* _Dataset entries_:
(** The runes of a string with the bytes they were decoded from ([for range s]). *)
Fixpoint runes_go (fuel : nat) (l : list Z) : list (Z * list Z) :=
  match fuel, l with
  | S n, _ :: _ =>
      let '(r, w) := decode_rune l in
      (r, take w l) :: runes_go n (drop w l)
  | _, _ => []
  end.
Definition runes (s : string) : list (Z * list Z) :=
  runes_go (str_len s) (string_bytes s).

(** ** strings.ToUpper, TrimSpace, HasSuffix, TrimSuffix, SplitN, Split, Join *)

Definition is_ascii (s : string) : bool := forallb (λ b, b <? 0x80) (string_bytes s).

Definition upper_byte (b : Z) : Z := if in_range 97 122 b then b - 32 else b.

Section Upper.
Context `{UnicodeTables}.

Definition upper_rune (r : Z) : Z :=
  if r <? 0x80 then upper_byte r else rune_to_upper r.

Definition to_upper (s : string) : string :=
  if is_ascii s then bytes_string (upper_byte <$> string_bytes s)
  else bytes_string (concat ((λ '(r, _), encode_rune (upper_rune r)) <$> runes s)).

End Upper.

(** [unicode.IsSpace]. *)
Definition rune_is_space (r : Z) : bool :=
  in_range 9 13 r || (r =? 0x20) || (r =? 0x85) || (r =? 0xA0) || (r =? 0x1680)
  || in_range 0x2000 0x200A r || (r =? 0x2028) || (r =? 0x2029) || (r =? 0x202F)
  || (r =? 0x205F) || (r =? 0x3000).

Fixpoint drop_space (l : list (Z * list Z)) : list (Z * list Z) :=
  match l with
  | (r, b) :: l' => if rune_is_space r then drop_space l' else l
  | [] => []
  end.

Definition trim_space (s : string) : string :=
  bytes_string (concat (snd <$> rev (drop_space (rev (drop_space (runes s)))))).

Definition has_suffix (s suf : string) : bool :=
  (str_len suf <=? str_len s)%nat &&
  (String.substring (str_len s - str_len suf) (str_len suf) s =? suf)%string.

Definition trim_suffix (s suf : string) : string :=
  if has_suffix s suf then String.substring 0 (str_len s - str_len suf) s else s.

(** [strings.Split(s, ".")] for a one-byte separator, and [strings.SplitN(s, sep, 2)]. *)
Fixpoint split_chars (sep : ascii) (l : list ascii) : list (list ascii) :=
  match l with
  | [] => [[]]
  | c :: l' =>
      if Ascii.eqb c sep then [] :: split_chars sep l'
      else match split_chars sep l' with
           | t :: ts => (c :: t) :: ts
           | [] => [[c]]
           end
  end.
Definition split (sep : ascii) (s : string) : list string :=
  str <$> split_chars sep (chars s).

Fixpoint cut_chars (sep : ascii) (l : list ascii) : option (list ascii * list ascii) :=
  match l with
  | [] => None
  | c :: l' =>
      if Ascii.eqb c sep then Some ([], l')
      else '(a, b) ← cut_chars sep l'; Some (c :: a, b)
  end.
Definition split_n2 (sep : ascii) (s : string) : list string :=
  match cut_chars sep (chars s) with
  | Some (a, b) => [str a; str b]
  | None => [s]
  end.

(** [strings.SplitN(s, sep, n)] for n > 0: at most n parts, the last one unsplit. *)
Fixpoint split_chars_n (sep : ascii) (n : nat) (l : list ascii) : list (list ascii) :=
  match n with
  | O => []
  | S n' =>
      match n', cut_chars sep l with
      | S _, Some (a, b) => a :: split_chars_n sep n' b
      | _, _ => [l]
      end
  end.
Definition split_n (sep : ascii) (n : nat) (s : string) : list string := str <$> split_chars_n sep n (chars s).

(** [strings.Cut] at the first occurrence, which is also what [strings.Index] is used for. *)
Definition cut (sep : ascii) (s : string) : option (string * string) :=
  '(a, b) ← cut_chars sep (chars s); Some (str a, str b).

Definition str_join (sep : string) (l : list string) : string := String.concat sep l.

Lemma cut_chars_spec sep l : match cut_chars sep l with
  | Some (a, b) => split_chars sep l = a :: split_chars sep b
  | None => split_chars sep l = [l]
  end.
Proof.
  induction l as [|c l IH]; [done|]. cbn [cut_chars split_chars]. destruct (Ascii.eqb c sep); [done|].
  destruct (cut_chars sep l) as [[a b]|]; cbn [mbind option_bind]; by rewrite IH.
Qed.

(** A string with few enough parts is split as by [split]. *)
Lemma split_n_split sep n s : (length (split sep s) ≤ n)%nat → (0 < n)%nat → split_n sep n s = split sep s.
Proof.
  unfold split_n, split. rewrite length_fmap. intros Hl Hn. f_equal. revert Hl Hn. generalize (chars s) as l. clear s.
  induction n as [|n IH]; intros l Hl Hn; [lia|]. cbn [split_chars_n]. pose proof (cut_chars_spec sep l) as Hc.
  destruct n as [|n].
  - destruct (cut_chars sep l) as [[a b]|]; [|by rewrite Hc]. rewrite Hc in Hl. cbn in Hl.
    destruct (split_chars sep b) as [|t ts] eqn:E; [|cbn in Hl; lia]. exfalso.
    destruct b as [|x b]; [done|]. cbn in E. destruct (Ascii.eqb x sep); [done|]. by destruct (split_chars sep b).
  - destruct (cut_chars sep l) as [[a b]|]; [|by rewrite Hc]. rewrite Hc in *. f_equal. apply IH; [cbn in Hl; lia|lia].
Qed.
Lemma contacts_are_boolean_witness :
  evaluate clock10 (Series [NC "a"; Branch [[NO "b"]; [NC "c"]]]) true machine0
  = (true, machine0).
Proof. exact (contacts_are_boolean clock10 (Series [NC "a"; Branch [[NO "b"]; [NC "c"]]]) true machine0 eq_refl). Defined.

Definition boolVar (b : bool) : Variable' := {| vvalue := VBool b; vdatatype := "boolean" |}.

Definition motor_vars : gmap string Variable' :=
  {[ "start" := boolVar true; "stop" := boolVar false; "motor" := boolVar false;
     "speed" := {| vvalue := VFloat64 4636737291354636288; vdatatype := "number" |} ]}.

Definition motor_contacts : list Element :=
  [Branch [[NO "start"]; [NO "motor"]]; NC "stop"].

Lemma scan_frame_witness :
  tags (mstate (scan clock10 [motor_contacts ++ [OTE "motor"]] motor_vars machine0).2) !! "x"
  = None.
Proof.
  exact (scan_frame clock10 [motor_contacts ++ [OTE "motor"]] motor_vars machine0 "x"
    ltac:(vm_compute; set_solver) eq_refl).
Defined.

Lemma scan_overwrites_non_booleans_witness :
  (scan clock10 [motor_contacts ++ [OTE "motor"]] motor_vars machine0).1 !! "speed"
  = Some {| vvalue := VBool false; vdatatype := "number" |}.
Proof.
  exact (proj2 (scan_overwrites_non_booleans clock10 [motor_contacts ++ [OTE "motor"]]
    motor_vars machine0 "speed" _ eq_refl) ltac:(vm_compute; set_solver)).
Defined.

Lemma coil_rung_computes_witness :
  (scan clock10 [motor_contacts ++ [OTE "motor"]] motor_vars machine0).1 !! "motor"
  = Some (boolVar true).
Proof.
  exact (proj1 (coil_rung_computes clock10 motor_contacts motor_vars machine0 "motor" _
    eq_refl eq_refl)).
Defined.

* _Work request_:
All of the data needs to be repeated exactly.

* _Solution for this exercise_:
(** The runes of a string with the bytes they were decoded from ([for range s]). *)
Fixpoint runes_go (fuel : nat) (l : list Z) : list (Z * list Z) :=
  match fuel, l with
  | S n, _ :: _ =>
      let '(r, w) := decode_rune l in
      (r, take w l) :: runes_go n (drop w l)
  | _, _ => []
  end.
Definition runes (s : string) : list (Z * list Z) :=
  runes_go (str_len s) (string_bytes s).

(** ** strings.ToUpper, TrimSpace, HasSuffix, TrimSuffix, SplitN, Split, Join *)

Definition is_ascii (s : string) : bool := forallb (λ b, b <? 0x80) (string_bytes s).

Definition upper_byte (b : Z) : Z := if in_range 97 122 b then b - 32 else b.

Section Upper.
Context `{UnicodeTables}.

Definition upper_rune (r : Z) : Z :=
  if r <? 0x80 then upper_byte r else rune_to_upper r.

Definition to_upper (s : string) : string :=
  if is_ascii s then bytes_string (upper_byte <$> string_bytes s)
  else bytes_string (concat ((λ '(r, _), encode_rune (upper_rune r)) <$> runes s)).

End Upper.

(** [unicode.IsSpace]. *)
Definition rune_is_space (r : Z) : bool :=
  in_range 9 13 r || (r =? 0x20) || (r =? 0x85) || (r =? 0xA0) || (r =? 0x1680)
  || in_range 0x2000 0x200A r || (r =? 0x2028) || (r =? 0x2029) || (r =? 0x202F)
  || (r =? 0x205F) || (r =? 0x3000).

Fixpoint drop_space (l : list (Z * list Z)) : list (Z * list Z) :=
  match l with
  | (r, b) :: l' => if rune_is_space r then drop_space l' else l
  | [] => []
  end.

Definition trim_space (s : string) : string :=
  bytes_string (concat (snd <$> rev (drop_space (rev (drop_space (runes s)))))).

Definition has_suffix (s suf : string) : bool :=
  (str_len suf <=? str_len s)%nat &&
  (String.substring (str_len s - str_len suf) (str_len suf) s =? suf)%string.

Definition trim_suffix (s suf : string) : string :=
  if has_suffix s suf then String.substring 0 (str_len s - str_len suf) s else s.

(** [strings.Split(s, ".")] for a one-byte separator, and [strings.SplitN(s, sep, 2)]. *)
Fixpoint split_chars (sep : ascii) (l : list ascii) : list (list ascii) :=
  match l with
  | [] => [[]]
  | c :: l' =>
      if Ascii.eqb c sep then [] :: split_chars sep l'
      else match split_chars sep l' with
           | t :: ts => (c :: t) :: ts
           | [] => [[c]]
           end
  end.
Definition split (sep : ascii) (s : string) : list string :=
  str <$> split_chars sep (chars s).

Fixpoint cut_chars (sep : ascii) (l : list ascii) : option (list ascii * list ascii) :=
  match l with
  | [] => None
  | c :: l' =>
      if Ascii.eqb c sep then Some ([], l')
      else '(a, b) ← cut_chars sep l'; Some (c :: a, b)
  end.
Definition split_n2 (sep : ascii) (s : string) : list string :=
  match cut_chars sep (chars s) with
  | Some (a, b) => [str a; str b]
  | None => [s]
  end.

(** [strings.SplitN(s, sep, n)] for n > 0: at most n parts, the last one unsplit. *)
Fixpoint split_chars_n (sep : ascii) (n : nat) (l : list ascii) : list (list ascii) :=
  match n with
  | O => []
  | S n' =>
      match n', cut_chars sep l with
      | S _, Some (a, b) => a :: split_chars_n sep n' b
      | _, _ => [l]
      end
  end.
Definition split_n (sep : ascii) (n : nat) (s : string) : list string := str <$> split_chars_n sep n (chars s).

(** [strings.Cut] at the first occurrence, which is also what [strings.Index] is used for. *)
Definition cut (sep : ascii) (s : string) : option (string * string) :=
  '(a, b) ← cut_chars sep (chars s); Some (str a, str b).

Definition str_join (sep : string) (l : list string) : string := String.concat sep l.

Lemma cut_chars_spec sep l : match cut_chars sep l with
  | Some (a, b) => split_chars sep l = a :: split_chars sep b
  | None => split_chars sep l = [l]
  end.
Proof.
  induction l as [|c l IH]; [done|]. cbn [cut_chars split_chars]. destruct (Ascii.eqb c sep); [done|].
  destruct (cut_chars sep l) as [[a b]|]; cbn [mbind option_bind]; by rewrite IH.
Qed.

(** A string with few enough parts is split as by [split]. *)
Lemma split_n_split sep n s : (length (split sep s) ≤ n)%nat → (0 < n)%nat → split_n sep n s = split sep s.
Proof.
  unfold split_n, split. rewrite length_fmap. intros Hl Hn. f_equal. revert Hl Hn. generalize (chars s) as l. clear s.
  induction n as [|n IH]; intros l Hl Hn; [lia|]. cbn [split_chars_n]. pose proof (cut_chars_spec sep l) as Hc.
  destruct n as [|n].
  - destruct (cut_chars sep l) as [[a b]|]; [|by rewrite Hc]. rewrite Hc in Hl. cbn in Hl.
    destruct (split_chars sep b) as [|t ts] eqn:E; [|cbn in Hl; lia]. exfalso.
    destruct b as [|x b]; [done|]. cbn in E. destruct (Ascii.eqb x sep); [done|]. by destruct (split_chars sep b).
  - destruct (cut_chars sep l) as [[a b]|]; [|by rewrite Hc]. rewrite Hc in *. f_equal. apply IH; [cbn in Hl; lia|lia].
Qed.
Lemma contacts_are_boolean_witness :
  evaluate clock10 (Series [NC "a"; Branch [[NO "b"]; [NC "c"]]]) true machine0
  = (true, machine0).
Proof. exact (contacts_are_boolean clock10 (Series [NC "a"; Branch [[NO "b"]; [NC "c"]]]) true machine0 eq_refl). Defined.

Definition boolVar (b : bool) : Variable' := {| vvalue := VBool b; vdatatype := "boolean" |}.

Definition motor_vars : gmap string Variable' :=
  {[ "start" := boolVar true; "stop" := boolVar false; "motor" := boolVar false;
     "speed" := {| vvalue := VFloat64 4636737291354636288; vdatatype := "number" |} ]}.

Definition motor_contacts : list Element :=
  [Branch [[NO "start"]; [NO "motor"]]; NC "stop"].

Lemma scan_frame_witness :
  tags (mstate (scan clock10 [motor_contacts ++ [OTE "motor"]] motor_vars machine0).2) !! "x"
  = None.
Proof.
  exact (scan_frame clock10 [motor_contacts ++ [OTE "motor"]] motor_vars machine0 "x"
    ltac:(vm_compute; set_solver) eq_refl).
Defined.

Lemma scan_overwrites_non_booleans_witness :
  (scan clock10 [motor_contacts ++ [OTE "motor"]] motor_vars machine0).1 !! "speed"
  = Some {| vvalue := VBool false; vdatatype := "number" |}.
Proof.
  exact (proj2 (scan_overwrites_non_booleans clock10 [motor_contacts ++ [OTE "motor"]]
    motor_vars machine0 "speed" _ eq_refl) ltac:(vm_compute; set_solver)).
Defined.

Lemma coil_rung_computes_witness :
  (scan clock10 [motor_contacts ++ [OTE "motor"]] motor_vars machine0).1 !! "motor"
  = Some (boolVar true).
Proof.
  exact (proj1 (coil_rung_computes clock10 motor_contacts motor_vars machine0 "motor" _
    eq_refl eq_refl)).
Defined.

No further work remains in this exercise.